Sometimes we fail to understand that the church becomes (to us) just what we make it, and sometimes we fail to take responsibility for our part in what WE have made the church to BE.

If we respond to the Bait of Offense – in the flesh, then the church will be what we have made it. And if we respond to the Bait of Offense – in the Spirit, then the church will be what we have made it.

God’s refining of us always includes difficulties and trials because difficulties and trials are what bring out the things God wants to transform in us. But if we make our offense all about the other person’s fault (or all the church’s fault) we will never face, or deal with, our own sin nature in this area.

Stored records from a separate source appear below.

(* ===== verification/RedisAgent.v ===== *)
(** * The asynchronous cache client ([datacenter/RedisAgent.cpp])

    A command is sent on one of the connections with the id of a callback
    buffer; the reply, or a timeout check, gives the buffer back to the
    listener. hiredis and the event loop are outside the repository: a
    connection is a handle, what is sent and what the listener is told are a
    trace, and a run of the event loop is a program that the environment
    supplies, made of the callbacks below. *)

From S2P Require Import Prelude CString Extern ConfigCenter.

Record RedisAddr := mkRedisAddr { ra_ip : string; ra_port : Z; ra_dbidx : Z }.
Record RedisClientContext := mkRedisClientContext { rc_addr : RedisAddr; rc_ctx : Z; db_selected : bool }.
#[global] Instance eta_RedisClientContext : Eta RedisClientContext := fun r =>
  mkRedisClientContext (rc_addr r) (rc_ctx r) (db_selected r).

Record RedisAgentCallBack := mkRedisAgentCallBack { cb_buf : bytes; cb_time : Z }.

(** What a reply carries for this agent and its listener. *)
Record AsyncReply := mkAsyncReply { ar_type : ReplyType; ar_integer : Z; ar_str : bytes }.

Inductive RedisEvt :=
| RSend (ctx : Z) (args : list bytes) (cbid : Z)
| ROnCommand (reply : option AsyncReply) (cb : bytes) (timeout : bool)
| RDisconnect (ctx : Z).

Record RedisAgent := mkRedisAgent {
  m_listener : bool;
  m_dwCallBackSeq : Z;
  m_mpCallBackPool : gmap Z RedisAgentCallBack;
  m_chkTimeOut : Z;
  redisCtxList : list RedisClientContext;
  m_iConnected : Z;
  m_closing : bool;
  redis_trace : list RedisEvt
}.
#[global] Instance eta_RedisAgent : Eta RedisAgent := fun r =>
  mkRedisAgent (m_listener r) (m_dwCallBackSeq r) (m_mpCallBackPool r) (m_chkTimeOut r)
    (redisCtxList r) (m_iConnected r) (m_closing r) (redis_trace r).

Definition SELECTDB_CB : string := "$SELECTDB".

Definition RedisAgent_new : RedisAgent := mkRedisAgent false 1 ∅ 5 [] 0 false [].

Definition remit (e : RedisEvt) : M RedisAgent unit := modify (fun a => a <| redis_trace ::= fun l => l ++ [e] |>).

(** A call of the listener, which must have been set. *)
Definition listener_OnCommand (reply : option AsyncReply) (cb : bytes) (timeout : bool) : M RedisAgent unit :=
  a ← gets (fun a => a);
  assert (m_listener a);;
  remit (ROnCommand reply cb timeout).

Definition FindCallBack (cbid : Z) (a : RedisAgent) : option RedisAgentCallBack := m_mpCallBackPool a !! cbid.

Definition FindContext (c : Z) (a : RedisAgent) : option nat :=
  fst <$> list_find (fun x => rc_ctx x = c) (redisCtxList a).

Definition AllContextReady (a : RedisAgent) : bool := forallb db_selected (redisCtxList a).

(** [OnSelectDB]: [reply->integer] of no reply is undefined. *)
Definition OnSelectDB (c : Z) (reply : option AsyncReply) : M RedisAgent unit :=
  a ← gets (fun a => a);
  match FindContext c a with
  | None => mret tt
  | Some i =>
      r ← lift reply;
      if (0 =? ar_integer r) && bool_decide (ar_type r = REPLY_STATUS)
      then modify (fun a => a <| redisCtxList ::= alter (fun x => x <| db_selected := true |>) i |>)
      else mret tt
  end.

(** [OnCommand], with [CommandCallback]: [strstr] reads the buffer as a string. *)
Definition OnCommand (c : Z) (reply : option AsyncReply) (cbid : Z) : M RedisAgent unit :=
  a ← gets (fun a => a);
  match FindCallBack cbid a with
  | None => mret tt
  | Some pcb =>
      s ← lift (cstr (cb_buf pcb));
      (if has_sub SELECTDB_CB s then OnSelectDB c reply
       else listener_OnCommand reply (cb_buf pcb) false);;
      modify (fun a => a <| m_mpCallBackPool ::= delete cbid |>)
  end.

Section Command.
(** The result of [redisvAsyncCommand] after a history; the value of [rand()]
    and the time of a call are arguments. *)
Context (async_ret : list RedisEvt -> Z) (rand now : Z).

Definition Command (cb : bytes) (args : list bytes) : M RedisAgent Z :=
  a ← gets (fun a => a);
  rcc ← lift (redisCtxList a !! Z.to_nat (rand mod Z.of_nat (length (redisCtxList a))));
  seq ← lift (next_free (S (size (m_mpCallBackPool a))) (m_mpCallBackPool a) (m_dwCallBackSeq a));
  modify (fun a => a <| m_dwCallBackSeq := seq |>);;
  if negb (async_ret (redis_trace a) =? 0) then mret (-1)
  else
    remit (RSend (rc_ctx rcc) args seq);;
    modify (fun a => a <| m_mpCallBackPool ::= <[seq := mkRedisAgentCallBack cb (u32 now)]> |>
                       <| m_dwCallBackSeq := u32 (seq + 1) |>);;
    mret 0.

Definition Get (key : string) (cb : bytes) : M RedisAgent Z := Command cb [of_str "GET"; of_str key].
Definition Update (key : string) (obj cb : bytes) : M RedisAgent Z :=
  Command cb [of_str "SET"; of_str key; obj].
Definition Remove (key : string) (cb : bytes) : M RedisAgent Z := Command cb [of_str "DEL"; of_str key].

Definition SelectDB (dbidx : Z) : M RedisAgent unit :=
  assert (0 <=? dbidx);;
  Command (of_str SELECTDB_CB ++ [0]) [of_str "SELECT"; of_str (print_d dbidx)];;
  mret tt.

(** [ConnectCallback]: a connection that is not in the list is undefined. *)
Definition ConnectCallback (c status : Z) : M RedisAgent unit :=
  if status =? 0 then
    modify (fun a => a <| m_iConnected ::= Z.succ |>);;
    a ← gets (fun a => a);
    i ← lift (FindContext c a);
    rcc ← lift (redisCtxList a !! i);
    SelectDB (i32 (ra_dbidx (rc_addr rcc)))
  else mret tt.

End Command.

Definition DisConnectCallback (c status : Z) : M RedisAgent unit :=
  if status =? 0 then modify (fun a => a <| m_iConnected ::= Z.pred |>) else mret tt.

(** The loop of [CheckTimeOut]: [n] checks are left; with [bounded] it also
    ends behind the last id given out. *)
Fixpoint check_loop (n : nat) (bounded : bool) (now : Z) : M RedisAgent unit :=
  match n with
  | O => mret tt
  | S n =>
      a ← gets (fun a => a);
      if bounded && (m_dwCallBackSeq a <? m_chkTimeOut a) then mret tt
      else
        match m_mpCallBackPool a !! m_chkTimeOut a with
        | None =>
            modify (fun a => a <| m_chkTimeOut := u32 (m_chkTimeOut a + 1) |>);;
            check_loop n bounded now
        | Some pcb =>
            if u32 (cb_time pcb + 5) <? now then
              listener_OnCommand None (cb_buf pcb) true;;
              modify (fun a => a <| m_mpCallBackPool ::= delete (m_chkTimeOut a) |>
                                 <| m_chkTimeOut := u32 (m_chkTimeOut a + 1) |>);;
              check_loop n bounded now
            else mret tt
        end
  end.

Definition CheckTimeOut (iChkNum now : Z) : M RedisAgent unit :=
  a ← gets (fun a => a);
  if m_dwCallBackSeq a <? m_chkTimeOut a then check_loop (Z.to_nat iChkNum) false now
  else
    check_loop (Z.to_nat iChkNum) true now;;
    a ← gets (fun a => a);
    if m_dwCallBackSeq a <? m_chkTimeOut a
    then modify (fun a => a <| m_chkTimeOut := m_dwCallBackSeq a |>) else mret tt.

Section Loop.
(** A run of the event loop. *)
Context (ev_loop : nat -> M RedisAgent unit).

Definition Polling (chkPerTick now : Z) (k : nat) : M RedisAgent Z :=
  a ← gets (fun a => a);
  if m_closing a then mret 0
  else ev_loop k;; CheckTimeOut chkPerTick now;; mret 0.

Fixpoint disconnect_all (l : list RedisClientContext) : M RedisAgent unit :=
  match l with
  | [] => mret tt
  | x :: l => remit (RDisconnect (rc_ctx x));; disconnect_all l
  end.

Definition Stop : M RedisAgent unit :=
  a ← gets (fun a => a);
  if m_closing a then mret tt
  else disconnect_all (redisCtxList a);; modify (fun a => a <| m_closing := true |>).

(** The connections of [Init]: [connect] gives the handle, or an error. *)
Fixpoint connect_all (connect : RedisAddr -> option Z) (addrs : list RedisAddr) : M RedisAgent bool :=
  match addrs with
  | [] => mret true
  | addr :: addrs =>
      match connect addr with
      | None => mret false
      | Some c =>
          modify (fun a => a <| redisCtxList ::= fun l => l ++ [mkRedisClientContext addr c false] |>);;
          connect_all connect addrs
      end
  end.

(** The wait of [Init]: three seconds in steps of three milliseconds. *)
Fixpoint wait_ready (n : nat) : M RedisAgent unit :=
  match n with
  | O => mret tt
  | S n =>
      a ← gets (fun a => a);
      if AllContextReady a then mret tt else ev_loop n;; wait_ready n
  end.

Definition Init (connect : RedisAddr -> option Z) (addrList : list RedisAddr) : M RedisAgent Z :=
  a ← gets (fun a => a);
  if m_listener a then mret (-1)
  else if bool_decide (addrList = []) then mret (-1)
  else
    ok ← connect_all connect addrList;
    if negb ok then mret (-1)
    else
      ev_loop 1000;;
      wait_ready 1000;;
      a ← gets (fun a => a);
      if negb (AllContextReady a) then mret (-1)
      else modify (fun a => a <| m_listener := true |> <| m_closing := false |>);; mret 0.

End Loop.

(** ** Callbacks *)

(** Ids given out stay within 32 bits, and so does the next one. *)
Record PoolInv (a : RedisAgent) : Prop := {
  pool_seq : 0 <= m_dwCallBackSeq a < 2 ^ 32;
  pool_size : Z.of_nat (size (m_mpCallBackPool a)) < 2 ^ 32
}.

(** [Command] stores the buffer under an id that no command in flight has. *)
Lemma Command_run async_ret rand now cb args a :
  PoolInv a -> redisCtxList a <> [] -> async_ret (redis_trace a) = 0 ->
  wp (Command async_ret rand now cb args) (fun r a' => r = 0 /\
    exists i rcc, m_mpCallBackPool a !! i = None /\ rcc ∈ redisCtxList a
      /\ a' = a <| redis_trace ::= fun l => l ++ [RSend (rc_ctx rcc) args i] |>
                <| m_mpCallBackPool ::= <[i := mkRedisAgentCallBack cb (u32 now)]> |>
                <| m_dwCallBackSeq := u32 (i + 1) |>) a.
Proof.
  intros [Hs Hz] Hne Hr. unfold Command, remit. wp_steps.
  set (k := Z.to_nat _). assert (k < length (redisCtxList a))%nat as Hk.
  { subst k. destruct (redisCtxList a); [done|]. set (m := Z.of_nat _).
    assert (0 < m) by (subst m; simpl; lia). pose proof (Z.mod_pos_bound rand m). subst m. lia. }
  apply lookup_lt_is_Some in Hk as [rcc Hrcc]. eapply wp_lift; [exact Hrcc|]. wp_steps.
  destruct (next_free_total (m_mpCallBackPool a) (m_dwCallBackSeq a) Hs Hz) as (i & Hi & Hn & _).
  eapply wp_lift; [exact Hi|]. wp_steps. rewrite Hr. change (negb (0 =? 0)) with false. cbv iota. wp_steps.
  split; [done|]. exists i, rcc. split_and!; [done|by eapply list_elem_of_lookup_2|]. by destruct a.
Qed.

Consider James 1, verses 2-4. We have to change the way we view offense. Remember, we’re talking about offense. We need to change the way we view offense when someone either really offends us, or if we think they offend us (which is the majority of the time).

James 1:2–4 (NLT)
2 Dear brothers and sisters, when troubles of any kind come your way, consider it an opportunity for great joy.
3 For you know that when your faith is tested, your endurance has a chance to grow.
4 So let it grow, for when your endurance is fully developed, you will be perfect
(mature) and complete, needing nothing.

The Lord wants to heal our wounds in the area of offense in the church but too often, we refuse to join him and we run away bitter and angry instead. The road to healing and to not taking this “Bait of Satan” is a road of humility and of confession of our own sin nature. Pride cannot travel this road. Our pride in this area must be crushed then we will be able to be used by God for peace and unity instead of being used by the enemy for dissension and division.

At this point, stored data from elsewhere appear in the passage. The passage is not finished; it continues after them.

(* ===== verification/MysqlProxy.v ===== *)
(** * A connection to the database ([db/MysqlProxy.{h,cpp}])

    A proxy owns one connection, turns requests into statements and gives every
    request a response. The client library is the class [MysqlClient]: a call on
    a connection gives its result and the connection after it. *)

From S2P Require Import Prelude CString MysqlMeta.

Definition MYSQL_REQ_SELECT : Z := 1.
Definition MYSQL_REQ_UPDATE : Z := 2.
Definition MYSQL_REQ_DELETE : Z := 3.
Definition MYSQL_REQ_INSERT : Z := 4.
Definition MYSQL_REQ_CREATE_TB : Z := 6.

Definition MYSQL_RESULT_OK : Z := 0.
Definition MYSQL_RESULT_NO_DATA : Z := 1.
Definition MYSQL_RESULT_ALREADY_EXIST : Z := 2.
Definition MYSQL_RESULT_TIMEOUT : Z := 3.
Definition MYSQL_RESULT_GET_NO_PK : Z := 4.
Definition MYSQL_RESULT_NO_META : Z := 5.
Definition MYSQL_RESULT_STORE_RESULT_ERR : Z := 6.
Definition MYSQL_RESULT_SQL_GEN_ERR : Z := 7.
Definition MYSQL_RESULT_UNKOWN : Z := 127.
Definition MYSQL_RESULT_SQL_EXE_ERR : Z := 32767.
(** Of the client library's [mysqld_error.h]. *)
Definition ER_DUP_ENTRY : Z := 1062.

Record MysqlProxyOption := mkMysqlProxyOption {
  po_ip : string; po_port : Z; po_uname : string; po_passwd : string; po_dbname : string;
  po_unisock : string; po_cliflag : Z; po_wait_timeout : Z; po_intr_timeout : Z
}.

(** The callback buffer [cb] is the bytes the caller gave. *)
Record MysqlRequest := mkMysqlRequest {
  q_tblname : string; q_op : Z; q_where : string; q_data : list MysqlField;
  q_fields : list string; q_cb : bytes
}.
Record MysqlResponse := mkMysqlResponse {
  p_tblname : string; p_op : Z; p_data : list MysqlField; p_cb : bytes; p_ret : Z
}.
#[global] Instance eta_MysqlResponse : Eta MysqlResponse := fun r =>
  mkMysqlResponse (p_tblname r) (p_op r) (p_data r) (p_cb r) (p_ret r).

(** A result set: the names of its columns and its first row, the text of each
    column or a null. *)
Record MysqlRes := mkMysqlRes { res_fields : list string; res_row : option (list (option bytes)) }.

(** [true] is success. The options of a connection only configure the library. *)
Class MysqlClient := {
  mconn : Type;
  mysql_real_connect : MysqlProxyOption -> mconn -> bool * mconn;
  mysql_set_character_set : string -> mconn -> bool * mconn;
  mysql_autocommit : mconn -> bool * mconn;
  mysql_query : string -> mconn -> bool * mconn;
  mysql_store_result : mconn -> option MysqlRes * mconn;
  mysql_errno : mconn -> Z
}.

(** Handles that were opened, and the arguments of [mysql_close] ([false] is the
    null pointer). *)
Inductive ConnEvt := EInit | EClose (open : bool).

Section MysqlProxy.
Context {T : MysqlText} {C : MysqlClient}.

Record MysqlProxy := mkMysqlProxy {
  conn : option mconn;
  m_opt : option MysqlProxyOption;
  tableMetas : gmap string MysqlMeta;
  rsp : MysqlResponse;
  handles : list ConnEvt
}.
#[global] Instance eta_MysqlProxy : Eta MysqlProxy := fun r =>
  mkMysqlProxy (conn r) (m_opt r) (tableMetas r) (rsp r) (handles r).

Definition MysqlProxy_new : MysqlProxy :=
  mkMysqlProxy None None ∅ (mkMysqlResponse "" 0 [] [] 0) [].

One last encouragement today on how we are called to handle the “Bait of Offense.”

Colossians 3:12–13 (NLT)
12 Since God chose you to be the holy people he loves, you must clothe yourselves with tenderhearted mercy, kindness, humility, gentleness, and patience.
13 Make allowance for each other’s faults, and forgive anyone who offends you. Remember, the Lord forgave you, so you must forgive others.


Don’t take the “Bait of Satan” and don’t run from God’s opportunity to transform you and mature you.

And let me say, this process begins by you going to that person who has offended you, and in humility – asking what their intentions were in their actions that caused you offense, and then asking them to forgive you for being offended BY their actions.